Released: Balp Build BB-u2

A build for Second Life 18.5.3 with the addition of Nicholaz patches. It needs a install of SL 18.3.5 Linux version to run.


E.g:


balp@kitiara:~$ tar jxf SecondLife_i686_1_18_5_3.tar.bz2
balp@kitiara:~$ tar jxf balp-build-u2.tar.bz2

Then start Second life from that directory with:
balp@kitiara:~$ cd SecondLife_i686_1_18_5_3/
balp@kitiara:~/SecondLife_i686_1_18_5_3$ ./balp-secondlife

Patches at the same place for download.

 


Feed back on the build to me, anders (at) arnholm.se.

tisdag 27 november 2007

Nicholaz view on LL

The patcher Nicholaz have started to write a series of long articles to understand the Lindens Labs, a great series that started with his rant, talk about how LL sees the future, not what the residents have now. And now he followed up with how the bugtracker works. Reading these two as a developer you get this scary feeling of understanding why communication's broke down. It's just to separated, it's like the old protected world of developing inside software giants. This with the addition of adding a façade of being a new hip agile company, working with open source and other new cool future stuff. The organizations how ever is what I can see the same as the old dragons, maybe even stiffer in some area. The day to day developers mostly live in there own internal world, is they ever connected to the live net? Have they ever day to day interactions with normal residents? Or is that considered not working, except for a few customer contact people?

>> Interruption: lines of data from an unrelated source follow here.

(** * ChatWindow: the live conversation feed of a support request

    A shallow embedding of [src/components/chat/ChatWindow.tsx].

    The component is a React function component.  Its behaviour is an
    event-driven state machine: React state ([useState]), refs ([useRef]),
    the timers and the subscription it owns, and the store calls that are
    still awaiting their result.  Every [async] function of the source is
    split at its single [await]: the part before it issues the store call
    and records a pending continuation, the part after it runs when the
    event [Resolve] delivers the store's reply.

    Two points of React's semantics matter and are modelled as they are:
    - the effect of lines 24-42 has the dependency list [[requestId]], so
      the functions it calls ([fetchMessages], [subscribeToMessages] and,
      from the interval, [silentRefreshMessages]) are those of the render in
      which the effect ran; the [messages] they read is the value of that
      render, kept here in a [Closure];
    - [setMessages] with a new array is always accepted and re-renders;
      the functional updater that returns [prev] itself is a bail-out. *)

From Stdlib Require Import List String Ascii ZArith Bool Arith Lia Sorted
  Permutation.
Import ListNotations.
Open Scope string_scope.

(** ** Data model *)

(** Joined columns [sender:sender_id(first_name, last_name, avatar_url)]. *)
Record Profile := {
  first_name : string;
  last_name : string;
  avatar_url : option string
}.
(** * auth-cookie: the random-forest training script [model/train.py]

    A shallow embedding of the script and the properties its specification
    states about it.  The script is a straight line of library calls
    (pandas, scikit-learn, keras-tuner, pickle) around three pieces of logic
    of its own: the z-score normalisation with six columns put back
    (lines 17-23), the cached-model branch (lines 67-74) and the guarded
    save (lines 99-101).

    Conventions.
    - A [DataFrame] is its list of named columns, in column order; cells are
      real numbers.  IEEE rounding, NaN and infinities are outside the model:
      statements about computed statistics are stated in exact arithmetic and
      say so.
    - Third-party functions are the fields of [Library].  The two calls into
      keras-tuner see the process: they read and write files, draw random
      numbers, read the command line and the environment, and print.  [fit]
      draws random numbers.  The other calls are functions of the arguments
      the script passes them.  Nothing else is assumed about them beyond what
      a theorem lists as a hypothesis.
    - The script runs in the monad [M]: a state (the [world]) and an
      exception. *)

From Stdlib Require Import Reals Lra Lia ZArith.
From stdpp Require Import base gmap strings list pretty.

#[local] Open Scope string_scope.

(** ** Column statistics *)

Module Stats.

#[local] Open Scope R_scope.

Definition column := list R.

Definition sum_list (xs : column) : R := fold_right Rplus 0 xs.

(** [Series.mean()] of a column without missing values. *)
Definition mean (xs : column) : R := sum_list xs / INR (length xs).

(** Sum of squared deviations from [m]. *)
Definition sum_sq (m : R) (xs : column) : R :=
  sum_list (map (fun x => (x - m) * (x - m)) xs).

(** The sample variance, [ddof = 1], which is what [Series.std()] is the
    square root of. *)
Definition variance (xs : column) : R :=
  sum_sq (mean xs) xs / (INR (length xs) - 1).

(** [Series.std()]. *)
Definition std (xs : column) : R := sqrt (variance xs).

(** One column of [(ds - ds.mean()) / ds.std()]. *)
Definition zscore (xs : column) : column :=
  map (fun x => (x - mean xs) / std xs) xs.

(** A change of unit: scale by [a], shift by [b]. *)
Definition rescale (a b : R) (x : R) : R := a * x + b.

End Stats.

(** ** Data frames *)

Module Pandas.

Import Stats.

(** A [DataFrame]: named columns in column order.  [pd.read_csv] renames
    repeated header names, so the names of a loaded frame are distinct. *)
Definition frame := list (string * column).

(** A [Series] indexed by column names, the result of [ds.mean()]. *)
Definition series := list (string * R).

(** [ds.mean()] and [ds.std()]: one statistic per column, indexed by the
    column's name, in column order. *)
Definition frame_mean (ds : frame) : series :=
  map (fun c => (fst c, mean (snd c))) ds.

Definition frame_std (ds : frame) : series :=
  map (fun c => (fst c, std (snd c))) ds.

(** [ds - s] and [ds / s] for a series [s] whose index is the frame's own
    column index: the operation is applied column by column. *)
Definition frame_sub (ds : frame) (s : series) : frame :=
  zip_with (fun c m => (fst c, map (fun x => (x - snd m)%R) (snd c))) ds s.

Definition frame_div (ds : frame) (s : series) : frame :=
  zip_with (fun c m => (fst c, map (fun x => (x / snd m)%R) (snd c))) ds s.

It explains how the Windlight browser code could be "release" with out working code. I think many people at LL now feel the open source and customers take energy away from "work". The only time for feedback an communication is a few hours of office hours, with a few selected people. Yes LL is making a new product and new area not yet fully developed, a new area. And it's great, however much of they do are stuff also appearing in other places, they are not the biggest online service, Blizzards are much much bigger. Many things we see in Second Life also appear in WoW. Many thing we see exists in Eutropia Univererse. How ever EU have a less working economy, imho. It's imho much uglier, especially the avatars that you can't customise anywhere near Second Life.

måndag 26 november 2007

Windlight

How ever good windlight looks, it's somehow broken, the source code can't compile. There is a error about that in the JIRA. Some header files are missing from the library files at least. (glh/glh_linear.h), the include names and the layout in the nVidia headers i have found suggests that there are some modification done to these headers, they don't like to be in the glh/ subdirectory by default. I think the export of the source code have gone wrong at LL. One more think that points to how expensive it it to walk half-hearted into open source. When one starts to duplicate information, there will be more errors. One place contains a number of errors in the information, two places the double amount of errors, and usually not the same errors.

I hope that these error soon can be fixed with a new source code release from LL, at least in the subversion that contains the layout and maybe changes of the nvidia headers.